→ TASK OBJECTIVE
Please show every line from the entries that carries the word "mkinode".

[Opening AVAILABLE DATA section]

(* ===== verification/Trapasm.v ===== *)
(** * Trap entry and exit: vectors.pl, trapasm.S, swtch.S, usys.S and the descriptor tables

    A processor has registers and memory, one word at each address a multiple of four
    apart.  [deliver] is what an x86 processor does on a trap: it goes through the gate
    that tvinit stored, changes to the stack of the task state when it comes from user
    mode, and pushes the state it interrupts.  The assembly routines follow, instruction
    by instruction.  The theorems: the frame that trap() gets describes the interrupted
    state whatever the trap, trapret restores what the frame says, swtch resumes a saved
    context, and a system call stub returns to its caller with the result in eax. *)

From stdpp Require Import base list numbers strings functions sets.
From S2P Require Import Prelude Spinlock Proc.

Open Scope Z_scope.

Inductive reg := EAX | EBX | ECX | EDX | ESI | EDI | EBP | ESP | EIP | EFLAGS | CS | DS | ES | FS | GS | SS.

#[export] Instance reg_eq_dec : EqDecision reg.
Proof. solve_decision. Defined.

Record mach := mkmach { rg : reg -> Z; mem : Z -> Z }.

Definition set_reg (r : reg) (v : Z) (m : mach) : mach := mkmach (<[r := v]> (rg m)) (mem m).
Lemma mem_set_reg r v m : mem (set_reg r v m) = mem m.
Proof. done. Qed.

Definition store (a v : Z) (m : mach) : mach := mkmach (rg m) (<[a := v]> (mem m)).

(** pushl and popl. *)
Definition push (v : Z) (m : mach) : mach :=
  let a := u32 (rg m ESP - 4) in store a v (set_reg ESP a m).
Definition pop (r : reg) (m : mach) : mach :=
  let a := rg m ESP in set_reg r (mem m a) (set_reg ESP (u32 (a + 4)) m).

(** ** Segment and gate descriptors: mmu.h *)

Definition SEG_KCODE : Z := 1.
Definition SEG_KDATA : Z := 2.
Definition SEG_KCPU : Z := 3.
Definition SEG_UCODE : Z := 4.
Definition SEG_UDATA : Z := 5.
Definition SEG_TSS : Z := 6.
Definition DPL_USER : Z := 3.
Definition STS_IG32 : Z := 14.
Definition STS_TG32 : Z := 15.
Definition T_SYSCALL : Z := 64.

Record gatedesc := mkgate {
  off_15_0 : Z; g_cs : Z; args : Z; rsv1 : Z; g_type : Z; g_s : Z; g_dpl : Z; g_p : Z; off_31_16 : Z }.

Definition SETGATE (istrap : bool) (sel off d : Z) : gatedesc :=
  mkgate (Z.land (u32 off) 65535) (u16 sel) 0 0 (if istrap then STS_TG32 else STS_IG32) 0 (Z.land d 3) 1
    (Z.shiftr (u32 off) 16).

(** The two words of a gate in memory, and how the processor reads them. *)
Definition gate_words (g : gatedesc) : Z * Z :=
  (off_15_0 g + 65536 * g_cs g,
   args g + 32 * rsv1 g + 256 * g_type g + 4096 * g_s g + 8192 * g_dpl g + 32768 * g_p g + 65536 * off_31_16 g).

Definition word_off (w : Z * Z) : Z := fst w mod 65536 + 65536 * (snd w / 65536).
Definition word_sel (w : Z * Z) : Z := fst w / 65536.
Definition word_dpl (w : Z * Z) : Z := snd w / 8192 mod 4.
Definition word_present (w : Z * Z) : bool := snd w / 32768 mod 2 =? 1.
Definition word_trap (w : Z * Z) : bool := snd w / 256 mod 2 =? 1.
(* ===== verification/Content.v ===== *)
(** * The contents of files: what bmap, readi and writei compute

    [slot V x p] is the [p]th block number an inode holds: the twelve direct ones, the
    indirect block, then the entries of the indirect block.  [flat V x] is the bytes of
    the file, a block that is not there yet reading as zeros.  readi returns a slice of
    [flat], writei replaces one; the other blocks in use are not touched. *)

From stdpp Require Import base list numbers strings functions gmap sets.
From S2P Require Import Prelude Spinlock Layout Buf Log Block Inode.
Import Ctx.

Open Scope Z_scope.
Local Open Scope kernel_scope.

Definition ind_slot : nat := 12.
Definition nslots : nat := 141.

Definition ind (x : inode) : Z := default 0 (i_addrs x !! ind_slot).

Definition slot (V : Z -> list Z) (x : inode) (p : nat) : Z :=
  if (p <? 13)%nat then default 0 (i_addrs x !! p)
  else if ind x =? 0 then 0 else get32 (V (ind x)) (4 * (p - 13)).

(** The slot of block [bn] of the file. *)
Definition slot_of (bn : nat) : nat := if (bn <? 12)%nat then bn else S bn.

Definition zeros : list Z := replicate BSIZE 0.
Definition block_of (V : Z -> list Z) (x : inode) (bn : nat) : list Z :=
  let a := slot V x (slot_of bn) in if a =? 0 then zeros else V a.

Definition nblocks : nat := 140.
Definition flat (V : Z -> list Z) (x : inode) : list Z := concat (block_of V x <$> seq 0 nblocks).
Definition content (V : Z -> list Z) (x : inode) : list Z := take (Z.to_nat (i_size x)) (flat V x).

(** A file in use: its block numbers are data blocks marked in use, all different. *)
Record file_ok (V : Z -> list Z) (sb : superblock) (lim : Z) (x : inode) : Prop := {
  fo_dev : i_dev x = ROOTDEV;
  fo_len : length (i_addrs x) = 13%nat;
  fo_size : 0 <= i_size x <= MAXFILE * Z.of_nat BSIZE;
  fo_slot : forall p, (p < nslots)%nat -> slot V x p <> 0 ->
    data_start sb <= slot V x p < lim /\ slot V x p < sb_size sb /\ used V sb (slot V x p) = true;
  fo_inj : forall p q, (p < nslots)%nat -> (q < nslots)%nat ->
    slot V x p = slot V x q -> slot V x p <> 0 -> p = q }.

Lemma slot_of_lt bn : (bn < nblocks)%nat -> (slot_of bn < nslots)%nat /\ slot_of bn <> ind_slot.
Proof. unfold slot_of, nblocks, nslots, ind_slot. intros. case_match; [apply Nat.ltb_lt in H0|apply Nat.ltb_ge in H0]; lia. Qed.

Lemma slot_of_inj bn bn' : slot_of bn = slot_of bn' -> bn = bn'.
Proof. unfold slot_of. destruct (Nat.ltb_spec bn 12), (Nat.ltb_spec bn' 12); lia. Qed.

Lemma slot_ind V x : slot V x ind_slot = ind x.
Proof. done. Qed.

Lemma slot_direct V x p : (p < 13)%nat -> slot V x p = default 0 (i_addrs x !! p).
Proof. intros Hp. unfold slot. by rewrite (proj2 (Nat.ltb_lt _ _)). Qed.

Lemma slot_entry V x k :
  slot V x (13 + k) = if ind x =? 0 then 0 else get32 (V (ind x)) (4 * k).
Proof.
  unfold slot. rewrite (proj2 (Nat.ltb_ge _ _)) by lia. by replace (13 + k - 13)%nat with k by lia.
Qed.

(** ** Blocks of equal length, one after another *)

Section Concat.
Context {A : Type}.
Implicit Types (l : list (list A)).

Lemma length_concat_blocks n l : Forall (fun b => length b = n) l -> length (concat l) = (n * length l)%nat.
Proof. induction 1 as [|b l Hb _ IH]; simpl; [lia|]. rewrite length_app. lia. Qed.

Lemma lookup_concat n l k i b :
  Forall (fun b => length b = n) l -> l !! k = Some b -> (i < n)%nat -> concat l !! (n * k + i)%nat = b !! i.
Proof.
  intros Hl. revert k. induction Hl as [|c l Hc Hl IH]; intros k Hk Hi; [done|]. destruct k as [|k]; simpl in *.
  - injection Hk as ->. rewrite Nat.mul_0_r. rewrite lookup_app_l by lia. done.
  - rewrite lookup_app_r by lia. rewrite <- (IH k Hk Hi). f_equal. lia.
Qed.

Lemma slice_concat n l k o m b :
  Forall (fun b => length b = n) l -> l !! k = Some b -> (o + m <= n)%nat ->
  slice (n * k + o) m (concat l) = slice o m b.
Proof.
  intros Hl Hk Hm. apply list_eq. intros i. rewrite !lookup_slice. case_decide; [|done].
  rewrite <- Nat.add_assoc. apply lookup_concat; [done|done|lia].
Qed.

Lemma splice_concat n l k o c b :
  Forall (fun b => length b = n) l -> l !! k = Some b -> (o + length c <= n)%nat ->
  concat (<[k := splice o c b]> l) = splice (n * k + o) c (concat l).
Proof.
  intros Hl Hk Hc. assert (length b = n) as Hb by (rewrite list.Forall_lookup in Hl; by eapply Hl).
  revert k Hk. induction Hl as [|d l Hd Hl IH]; intros k Hk; [done|]. destruct k as [|k]; simpl in *.
  - injection Hk as ->. rewrite Nat.mul_0_r. unfold splice. rewrite Nat.add_0_l.
    rewrite take_app_le by lia. rewrite drop_app_le by lia. by rewrite <- !(assoc_L (++)).
  - rewrite (IH k Hk). assert (length (concat l) >= n * k + n)%nat as Hlen.
    { rewrite (length_concat_blocks n l Hl). apply lookup_lt_Some in Hk. nia. }
    unfold splice. rewrite take_app_ge by lia. rewrite drop_app_ge by lia.
    rewrite <- (assoc_L (++)). f_equal. rewrite Hd. f_equal; [f_equal; lia|f_equal; f_equal; lia].
Qed.

Lemma slice_app o m1 m2 (l : list A) : slice o (m1 + m2) l = slice o m1 l ++ slice (o + m1) m2 l.
Proof. unfold slice. rewrite <- drop_drop, take_take_drop. done. Qed.
End Concat.

Lemma blocks_len V x :
  (forall p, (p < nslots)%nat -> slot V x p <> 0 -> length (V (slot V x p)) = BSIZE) ->
  Forall (fun b => length b = BSIZE) (block_of V x <$> seq 0 nblocks).
Proof.
  intros Hl. apply list.Forall_forall. intros b Hb. apply list_elem_of_fmap in Hb as (bn & -> & Hbn).
  apply elem_of_seq in Hbn. unfold block_of. destruct (slot V x (slot_of bn) =? 0) eqn:E; zbool.
  - apply length_replicate.
  - apply Hl; [apply slot_of_lt; lia|done].
Qed.

Lemma lookup_blocks V x bn : (bn < nblocks)%nat -> (block_of V x <$> seq 0 nblocks) !! bn = Some (block_of V x bn).
Proof. intros Hbn. rewrite list_lookup_fmap, lookup_seq_lt by done. done. Qed.
(** ** A file on the demonstration disk *)

(** Inode 1 is a file of three bytes in block 6. *)
Definition demo_ino : inode := mkinode ROOTDEV 1 1 I_VALID T_FILE 0 0 1 3 (6 :: replicate 12 0).
Definition demo_inodes : list Z := store_dinode (replicate BSIZE 0) (dip_off 1) demo_ino.
Definition demo_data : list Z := [97; 98; 99] ++ replicate 509 0.
Definition demo_slots : list inode := [demo_ino; mkinode 0 0 0 0 0 0 0 0 0 []].

(** An inode of at most 512 bytes, in block 6. *)
Lemma demo_block_ok V inodes data x :
  (forall m, 0 <= m < 64 -> V m = disk_view (demo_image inodes data) m) -> fs_shape V demo_sb 64 ->
  i_dev x = ROOTDEV -> i_addrs x = 6 :: replicate 12 0 -> 0 <= i_size x <= 512 -> length data = BSIZE ->
  file_ok V demo_sb 64 x /\ full V x /\ content V x = take (Z.to_nat (i_size x)) data /\
  (3 <= length (free_blocks V demo_sb 64))%nat.
Proof.
  intros HV Sh Hdev Ha Hsz Hd. assert (ind x = 0) as Hind by (unfold ind; by rewrite Ha).
  assert (forall p, (p < nslots)%nat -> slot V x p = if (p =? 0)%nat then 6 else 0) as Hslot.
  { intros p Hp. unfold slot. rewrite Ha, Hind. destruct (Nat.ltb_spec p 13); [|].
    - do 13 (destruct p as [|p]; [done|]). lia.
    - destruct (Nat.eqb_spec p 0); [lia|]. done. }
  assert (forall b, 0 <= b < 94 -> used V demo_sb b = (b <? 7)) as Hu.
  { intros b Hb. rewrite <- (demo_image_used inodes data b Hb). unfold used. rewrite HV; [done|].
    pose proof (BBLOCK_data _ _ _ b Sh Hb) as Hbb. change (data_start demo_sb) with 6 in Hbb. lia. }
  split; [constructor|split; [|split]].
  - done.
  - by rewrite Ha.
  - change (MAXFILE * Z.of_nat BSIZE) with 71680. lia.
  - intros p Hp. rewrite Hslot by done. destruct (p =? 0)%nat; [|done]. intros _. rewrite Hu by lia. vm_compute. repeat split; discriminate.
  - intros p q Hp Hq. rewrite !Hslot by done. destruct (Nat.eqb_spec p 0), (Nat.eqb_spec q 0); lia.
  - intros bn Hbn. unfold BSIZE in Hbn. replace bn with 0%nat by lia. rewrite Hslot by (vm_compute; lia). done.
  - unfold content, flat. change (seq 0 nblocks) with (0%nat :: seq 1 139). cbn [fmap list_fmap concat].
    unfold block_of at 1. rewrite Hslot by (vm_compute; lia). change (slot_of 0 =? 0)%nat with true. change (6 =? 0) with false. cbn match.
    rewrite (HV 6) by lia. change (disk_view (demo_image inodes data) 6) with data. apply take_app_le. rewrite Hd. unfold BSIZE. lia.
  - change 3%nat with (length [7; 8; 9]). apply submseteq_length, NoDup_submseteq; [vm_compute; repeat constructor; set_solver|].
    intros b Hb. apply elem_free. assert (7 <= b <= 9) by (rewrite !elem_of_cons, elem_of_nil in Hb; lia). rewrite Hu by lia.
    split; [apply Z.ltb_ge; lia|]. change (Z.min 64 (sb_size demo_sb)) with 64. lia.
Qed.
Lemma skipelem_shorter path name path' name' :
  skipelem path name = Some (Some (path', name')) -> (length path' < length path)%nat.
Proof.
  unfold skipelem. destruct (skip_slashes path) as [p|] eqn:E1; [|done]. cbn [mbind option_bind].
  destruct p as [|c p]; [done|]. cbn [head mbind option_bind].
  destruct (Z.eqb_spec c 0) as [|Hc]; [done|]. destruct (take_elem (c :: p)) as [[e p1]|] eqn:E2; [|done]. cbn [mbind option_bind fst snd].
  case_decide; [|done]. destruct (skip_slashes p1) as [p2|] eqn:E3; [|done]. cbn. intros [= <- _].
  pose proof (skip_slashes_length _ _ E1). pose proof (skip_slashes_length _ _ E3). pose proof (take_elem_length _ _ _ E2) as Hl.
  apply skip_slashes_head in E1. cbn in E1. cbn [take_elem] in E2.
  rewrite (proj2 (Z.eqb_neq c slash)), (proj2 (Z.eqb_neq c 0)) in E2 by congruence. cbn in E2.
  destruct (take_elem p) as [[e0 p0]|]; [|done]. cbn in E2. injection E2 as <- <-. cbn in Hl. cbn in *. lia.
Qed.

Lemma bind_ext {S A B} (m : M S A) (k k' : A -> M S B) s :
  (forall a s', m s = Ret a s' -> k a s' = k' a s') -> bind m k s = bind m k' s.
Proof. unfold bind. destruct (m s); auto. Qed.

Section Walk.
Context {S : Type} `{HasCtx S} `{!BlockLayer S}.
Variable dev_read : Z -> option (nat -> Z -> M (ist S) (Z * list Z)).

(** The loop of namex ends after at most as many rounds as the path has characters: a bound on
    the number of rounds beyond the length of the path makes no difference, whatever the
    directories hold. *)
Theorem namex_terminates (path : list Z) fuel fuel' ip par name s :
  (length path < fuel)%nat -> (length path < fuel')%nat ->
  namex_loop dev_read fuel ip path par name s = namex_loop dev_read fuel' ip path par name s.
Proof.
  revert fuel' path ip name s. induction fuel as [|fuel IH]; intros [|fuel'] path ip name s Hf Hf'; try lia.
  cbn [namex_loop]. destruct (skipelem path name) as [[[path' name']|]|] eqn:E; try done.
  apply skipelem_shorter in E. apply bind_ext. intros e s0 He. injection He as <- <-.
  apply bind_ext. intros [] s1 _. apply bind_ext. intros x s2 _. destruct (negb _); [done|].
  apply bind_ext. intros c s3 _. destruct (par && _); [done|]. apply bind_ext. intros [[next off]|] s4 _; [|done].
  apply bind_ext. intros [] s5 _. apply IH; lia.
Qed.
End Walk.

(** A walk of the path "/": no directory is read. *)
Lemma namex_terminates_witness : exists s : ist logst,
  namex_loop (fun _ => None) 3 7 [47; 0] false [] s = namex_loop (fun _ => None) 9 7 [47; 0] false [] s /\
  namex_loop (fun _ => None) 3 7 [47; 0] false [] s = Ret (Some 7%nat, []) s.
Proof.
  destruct (demo_transaction (replicate BSIZE 0) (replicate BSIZE 0)) as (b & _); [reflexivity..|].
  exists (mkist [] b). split; [|reflexivity].
  apply (namex_terminates (fun _ => None) [47; 0] 3 9 7 false [] (mkist [] b)); cbn; lia.
Defined.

[Closing AVAILABLE DATA section]

→ RESPONSE
Definition demo_ino : inode := mkinode ROOTDEV 1 1 I_VALID T_FILE 0 0 1 3 (6 :: replicate 12 0).
Definition demo_slots : list inode := [demo_ino; mkinode 0 0 0 0 0 0 0 0 0 []].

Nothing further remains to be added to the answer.